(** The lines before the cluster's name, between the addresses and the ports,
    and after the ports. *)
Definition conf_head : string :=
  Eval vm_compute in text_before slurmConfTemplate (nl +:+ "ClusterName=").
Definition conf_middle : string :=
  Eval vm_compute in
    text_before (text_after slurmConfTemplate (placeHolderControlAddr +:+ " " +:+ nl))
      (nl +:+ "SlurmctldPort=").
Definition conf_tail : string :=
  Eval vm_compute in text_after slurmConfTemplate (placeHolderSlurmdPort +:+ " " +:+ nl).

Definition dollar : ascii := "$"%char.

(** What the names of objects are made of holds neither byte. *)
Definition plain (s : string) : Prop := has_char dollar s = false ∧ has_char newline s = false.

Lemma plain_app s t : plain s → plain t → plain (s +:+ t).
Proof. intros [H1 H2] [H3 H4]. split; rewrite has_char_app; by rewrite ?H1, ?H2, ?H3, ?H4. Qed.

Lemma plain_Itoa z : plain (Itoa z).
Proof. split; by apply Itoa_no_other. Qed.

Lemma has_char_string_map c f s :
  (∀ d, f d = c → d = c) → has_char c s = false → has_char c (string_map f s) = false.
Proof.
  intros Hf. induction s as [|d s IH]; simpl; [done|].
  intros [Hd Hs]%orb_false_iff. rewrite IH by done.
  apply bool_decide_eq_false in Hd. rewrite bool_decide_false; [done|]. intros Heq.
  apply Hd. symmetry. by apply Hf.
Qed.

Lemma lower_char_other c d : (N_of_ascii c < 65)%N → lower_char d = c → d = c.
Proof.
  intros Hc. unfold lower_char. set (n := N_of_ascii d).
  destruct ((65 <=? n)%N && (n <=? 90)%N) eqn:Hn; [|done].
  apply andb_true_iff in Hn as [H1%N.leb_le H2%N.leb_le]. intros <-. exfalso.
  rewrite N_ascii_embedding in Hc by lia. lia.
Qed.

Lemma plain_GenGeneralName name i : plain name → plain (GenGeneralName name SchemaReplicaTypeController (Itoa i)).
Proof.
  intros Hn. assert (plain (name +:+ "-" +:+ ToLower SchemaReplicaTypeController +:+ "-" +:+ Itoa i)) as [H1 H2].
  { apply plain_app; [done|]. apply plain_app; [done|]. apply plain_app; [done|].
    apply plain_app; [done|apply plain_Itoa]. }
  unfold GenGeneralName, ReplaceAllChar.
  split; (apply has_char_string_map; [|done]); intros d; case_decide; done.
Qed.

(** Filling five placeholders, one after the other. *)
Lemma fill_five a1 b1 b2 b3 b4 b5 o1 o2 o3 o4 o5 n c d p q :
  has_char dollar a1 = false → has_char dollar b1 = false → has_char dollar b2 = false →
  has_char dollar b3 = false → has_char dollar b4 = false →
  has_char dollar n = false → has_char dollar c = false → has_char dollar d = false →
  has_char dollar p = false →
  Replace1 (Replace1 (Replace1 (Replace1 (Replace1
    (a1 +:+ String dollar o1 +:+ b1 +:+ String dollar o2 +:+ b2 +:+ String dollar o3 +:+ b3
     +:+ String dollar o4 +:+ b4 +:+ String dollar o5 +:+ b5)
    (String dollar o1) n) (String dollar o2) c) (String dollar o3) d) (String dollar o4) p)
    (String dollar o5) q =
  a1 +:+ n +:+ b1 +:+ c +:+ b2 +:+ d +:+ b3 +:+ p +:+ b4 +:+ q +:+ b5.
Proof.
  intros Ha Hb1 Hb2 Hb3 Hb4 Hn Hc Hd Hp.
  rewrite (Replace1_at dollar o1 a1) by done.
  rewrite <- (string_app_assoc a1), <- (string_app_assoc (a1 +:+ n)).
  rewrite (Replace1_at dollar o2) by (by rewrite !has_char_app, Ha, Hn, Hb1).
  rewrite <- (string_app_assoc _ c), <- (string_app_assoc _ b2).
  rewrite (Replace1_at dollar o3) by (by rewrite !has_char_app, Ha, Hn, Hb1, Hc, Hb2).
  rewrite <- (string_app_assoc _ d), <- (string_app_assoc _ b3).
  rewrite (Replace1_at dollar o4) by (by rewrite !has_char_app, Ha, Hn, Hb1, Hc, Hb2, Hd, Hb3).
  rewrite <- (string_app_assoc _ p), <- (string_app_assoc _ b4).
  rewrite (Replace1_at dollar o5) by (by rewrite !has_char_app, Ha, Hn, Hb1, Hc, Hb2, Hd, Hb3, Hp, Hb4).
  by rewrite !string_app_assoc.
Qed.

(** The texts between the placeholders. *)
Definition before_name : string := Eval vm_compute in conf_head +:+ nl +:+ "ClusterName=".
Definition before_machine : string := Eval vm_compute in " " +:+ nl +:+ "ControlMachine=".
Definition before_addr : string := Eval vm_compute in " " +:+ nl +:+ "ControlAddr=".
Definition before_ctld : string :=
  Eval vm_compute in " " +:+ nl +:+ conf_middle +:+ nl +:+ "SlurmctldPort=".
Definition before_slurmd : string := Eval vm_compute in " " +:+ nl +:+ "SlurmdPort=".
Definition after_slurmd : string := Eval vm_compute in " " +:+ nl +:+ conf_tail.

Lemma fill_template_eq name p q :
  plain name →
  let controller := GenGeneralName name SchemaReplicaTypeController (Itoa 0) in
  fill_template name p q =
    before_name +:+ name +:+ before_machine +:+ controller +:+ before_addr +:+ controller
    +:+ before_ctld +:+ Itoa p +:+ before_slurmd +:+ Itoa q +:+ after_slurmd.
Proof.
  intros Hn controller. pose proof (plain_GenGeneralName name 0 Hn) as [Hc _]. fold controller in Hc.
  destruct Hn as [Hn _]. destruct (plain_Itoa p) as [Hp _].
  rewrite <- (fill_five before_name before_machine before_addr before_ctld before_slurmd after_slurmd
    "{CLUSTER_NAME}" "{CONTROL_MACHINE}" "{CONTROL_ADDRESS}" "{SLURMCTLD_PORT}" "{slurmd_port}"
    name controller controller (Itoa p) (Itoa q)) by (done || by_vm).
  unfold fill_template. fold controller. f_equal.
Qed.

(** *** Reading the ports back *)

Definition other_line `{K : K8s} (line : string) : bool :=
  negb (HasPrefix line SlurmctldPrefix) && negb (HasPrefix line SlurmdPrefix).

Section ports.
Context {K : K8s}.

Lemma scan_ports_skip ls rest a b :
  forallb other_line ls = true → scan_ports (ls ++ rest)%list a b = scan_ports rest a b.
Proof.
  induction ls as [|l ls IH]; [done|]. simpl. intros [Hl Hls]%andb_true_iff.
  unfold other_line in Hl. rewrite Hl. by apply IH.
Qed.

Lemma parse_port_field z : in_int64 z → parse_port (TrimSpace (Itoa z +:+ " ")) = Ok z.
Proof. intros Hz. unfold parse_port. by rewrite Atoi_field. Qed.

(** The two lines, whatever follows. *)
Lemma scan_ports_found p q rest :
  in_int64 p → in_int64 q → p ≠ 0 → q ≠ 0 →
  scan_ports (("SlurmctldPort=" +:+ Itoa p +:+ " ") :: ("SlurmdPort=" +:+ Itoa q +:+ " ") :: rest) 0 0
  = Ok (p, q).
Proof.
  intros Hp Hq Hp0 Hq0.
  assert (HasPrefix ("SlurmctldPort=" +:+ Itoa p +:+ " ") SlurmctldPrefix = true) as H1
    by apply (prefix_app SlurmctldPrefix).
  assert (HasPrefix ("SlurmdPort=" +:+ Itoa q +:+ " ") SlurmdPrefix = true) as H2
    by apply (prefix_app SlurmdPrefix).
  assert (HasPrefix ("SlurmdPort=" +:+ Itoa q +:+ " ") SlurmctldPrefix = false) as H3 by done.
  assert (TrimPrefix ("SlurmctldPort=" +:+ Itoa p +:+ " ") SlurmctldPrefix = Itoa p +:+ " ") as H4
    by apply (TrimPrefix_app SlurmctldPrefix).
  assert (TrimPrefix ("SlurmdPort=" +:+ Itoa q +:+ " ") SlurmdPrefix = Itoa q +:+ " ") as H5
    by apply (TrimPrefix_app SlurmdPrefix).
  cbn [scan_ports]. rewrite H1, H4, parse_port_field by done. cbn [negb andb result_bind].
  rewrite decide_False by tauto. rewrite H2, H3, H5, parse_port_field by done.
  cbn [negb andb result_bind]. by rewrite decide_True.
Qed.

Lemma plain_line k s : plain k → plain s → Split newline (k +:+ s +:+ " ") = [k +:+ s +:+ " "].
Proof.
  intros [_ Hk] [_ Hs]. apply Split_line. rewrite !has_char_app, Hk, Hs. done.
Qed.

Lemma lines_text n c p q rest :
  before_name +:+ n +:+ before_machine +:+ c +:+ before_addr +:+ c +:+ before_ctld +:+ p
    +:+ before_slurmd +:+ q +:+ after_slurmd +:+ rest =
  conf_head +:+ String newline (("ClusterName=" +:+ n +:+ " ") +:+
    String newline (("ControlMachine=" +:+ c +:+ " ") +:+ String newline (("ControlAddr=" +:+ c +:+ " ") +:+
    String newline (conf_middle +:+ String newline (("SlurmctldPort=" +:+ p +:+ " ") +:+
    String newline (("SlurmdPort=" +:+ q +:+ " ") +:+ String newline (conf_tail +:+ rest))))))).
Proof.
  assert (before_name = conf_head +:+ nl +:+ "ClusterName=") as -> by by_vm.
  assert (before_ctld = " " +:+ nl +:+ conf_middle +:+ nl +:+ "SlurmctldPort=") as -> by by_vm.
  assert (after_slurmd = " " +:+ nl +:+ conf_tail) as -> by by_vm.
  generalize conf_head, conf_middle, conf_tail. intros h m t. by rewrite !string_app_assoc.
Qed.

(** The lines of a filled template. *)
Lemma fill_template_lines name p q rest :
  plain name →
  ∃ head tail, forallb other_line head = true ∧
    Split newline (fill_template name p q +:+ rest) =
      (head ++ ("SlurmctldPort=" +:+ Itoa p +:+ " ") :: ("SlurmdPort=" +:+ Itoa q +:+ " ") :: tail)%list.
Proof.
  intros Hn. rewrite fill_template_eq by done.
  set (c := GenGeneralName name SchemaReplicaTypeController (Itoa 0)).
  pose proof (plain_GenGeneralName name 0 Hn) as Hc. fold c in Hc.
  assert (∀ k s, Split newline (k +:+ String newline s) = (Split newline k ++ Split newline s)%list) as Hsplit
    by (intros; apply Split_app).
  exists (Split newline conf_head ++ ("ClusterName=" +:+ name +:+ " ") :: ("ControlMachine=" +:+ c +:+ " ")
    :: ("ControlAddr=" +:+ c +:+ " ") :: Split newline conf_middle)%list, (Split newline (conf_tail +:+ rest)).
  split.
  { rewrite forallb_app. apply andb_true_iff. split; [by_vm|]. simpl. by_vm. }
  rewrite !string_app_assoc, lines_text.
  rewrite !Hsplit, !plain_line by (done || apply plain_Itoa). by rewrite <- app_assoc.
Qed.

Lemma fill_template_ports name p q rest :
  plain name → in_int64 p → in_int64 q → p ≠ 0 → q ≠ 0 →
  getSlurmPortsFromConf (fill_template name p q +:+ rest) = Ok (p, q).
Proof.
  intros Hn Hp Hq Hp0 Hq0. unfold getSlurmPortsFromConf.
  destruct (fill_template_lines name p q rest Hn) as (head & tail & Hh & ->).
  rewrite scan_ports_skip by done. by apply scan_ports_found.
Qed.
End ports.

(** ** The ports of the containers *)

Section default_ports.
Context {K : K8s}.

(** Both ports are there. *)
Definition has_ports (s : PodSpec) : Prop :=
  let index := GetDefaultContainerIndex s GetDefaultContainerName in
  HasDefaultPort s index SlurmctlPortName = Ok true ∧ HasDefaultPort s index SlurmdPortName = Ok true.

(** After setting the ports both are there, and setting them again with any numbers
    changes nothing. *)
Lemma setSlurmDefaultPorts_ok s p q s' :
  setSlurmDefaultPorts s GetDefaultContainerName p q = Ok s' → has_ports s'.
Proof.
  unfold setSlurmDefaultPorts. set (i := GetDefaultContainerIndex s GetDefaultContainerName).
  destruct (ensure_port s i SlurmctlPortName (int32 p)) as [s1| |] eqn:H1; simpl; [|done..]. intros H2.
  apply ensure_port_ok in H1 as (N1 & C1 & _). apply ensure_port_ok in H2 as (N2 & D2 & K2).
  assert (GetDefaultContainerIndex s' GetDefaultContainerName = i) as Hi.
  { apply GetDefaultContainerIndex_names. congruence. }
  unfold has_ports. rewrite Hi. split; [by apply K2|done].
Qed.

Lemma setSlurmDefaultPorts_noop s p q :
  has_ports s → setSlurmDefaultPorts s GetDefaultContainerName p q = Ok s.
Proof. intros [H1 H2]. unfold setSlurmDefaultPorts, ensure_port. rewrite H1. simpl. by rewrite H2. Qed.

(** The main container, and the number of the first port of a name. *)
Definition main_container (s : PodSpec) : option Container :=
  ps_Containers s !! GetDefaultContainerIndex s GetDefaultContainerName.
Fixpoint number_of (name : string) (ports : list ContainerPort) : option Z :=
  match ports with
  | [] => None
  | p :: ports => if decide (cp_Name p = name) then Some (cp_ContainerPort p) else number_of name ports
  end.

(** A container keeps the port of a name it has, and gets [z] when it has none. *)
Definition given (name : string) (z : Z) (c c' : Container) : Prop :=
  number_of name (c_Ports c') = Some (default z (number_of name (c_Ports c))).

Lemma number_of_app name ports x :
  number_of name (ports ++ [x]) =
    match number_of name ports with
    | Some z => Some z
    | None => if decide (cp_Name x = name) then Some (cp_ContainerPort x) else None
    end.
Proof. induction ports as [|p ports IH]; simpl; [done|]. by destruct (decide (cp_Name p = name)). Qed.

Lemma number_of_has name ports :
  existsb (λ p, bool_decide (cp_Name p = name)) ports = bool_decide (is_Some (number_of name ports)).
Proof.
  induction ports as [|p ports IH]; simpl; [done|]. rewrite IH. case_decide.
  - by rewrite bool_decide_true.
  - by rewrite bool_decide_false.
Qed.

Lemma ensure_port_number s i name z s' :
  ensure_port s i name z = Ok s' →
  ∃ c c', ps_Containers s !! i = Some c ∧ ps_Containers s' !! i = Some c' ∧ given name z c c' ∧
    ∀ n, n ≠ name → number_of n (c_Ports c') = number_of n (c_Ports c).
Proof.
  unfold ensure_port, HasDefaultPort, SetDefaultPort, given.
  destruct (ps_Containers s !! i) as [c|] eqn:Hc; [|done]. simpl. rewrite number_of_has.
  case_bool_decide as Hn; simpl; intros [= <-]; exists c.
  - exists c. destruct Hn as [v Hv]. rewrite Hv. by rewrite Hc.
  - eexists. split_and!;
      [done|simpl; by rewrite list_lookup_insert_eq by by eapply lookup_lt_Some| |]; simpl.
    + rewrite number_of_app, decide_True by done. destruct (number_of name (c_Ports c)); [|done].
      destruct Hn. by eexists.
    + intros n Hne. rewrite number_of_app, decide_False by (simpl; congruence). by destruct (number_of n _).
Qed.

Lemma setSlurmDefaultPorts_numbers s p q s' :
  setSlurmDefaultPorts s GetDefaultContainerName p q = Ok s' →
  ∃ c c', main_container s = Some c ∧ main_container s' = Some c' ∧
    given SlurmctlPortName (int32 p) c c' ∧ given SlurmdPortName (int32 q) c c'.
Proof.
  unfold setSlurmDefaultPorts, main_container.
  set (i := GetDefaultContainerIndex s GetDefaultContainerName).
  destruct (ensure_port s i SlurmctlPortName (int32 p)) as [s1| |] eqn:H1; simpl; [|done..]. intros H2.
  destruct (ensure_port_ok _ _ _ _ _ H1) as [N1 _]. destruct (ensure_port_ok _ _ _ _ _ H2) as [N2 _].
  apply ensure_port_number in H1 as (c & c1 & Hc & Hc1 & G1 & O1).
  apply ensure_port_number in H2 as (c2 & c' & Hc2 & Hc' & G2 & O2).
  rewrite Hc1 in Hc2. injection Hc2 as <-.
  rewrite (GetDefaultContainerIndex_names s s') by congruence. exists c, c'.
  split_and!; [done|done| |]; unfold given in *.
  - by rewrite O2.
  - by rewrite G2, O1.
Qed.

◆ **TASK INSTRUCTIONS**
Search the listing above for the lines with "(** Filling five" and "has_char dollar b3", then output those lines and all lines between them exactly.

◆ **RESULT BELOW**
(** Filling five placeholders, one after the other. *)
Lemma fill_five a1 b1 b2 b3 b4 b5 o1 o2 o3 o4 o5 n c d p q :
  has_char dollar a1 = false → has_char dollar b1 = false → has_char dollar b2 = false →
  has_char dollar b3 = false → has_char dollar b4 = false →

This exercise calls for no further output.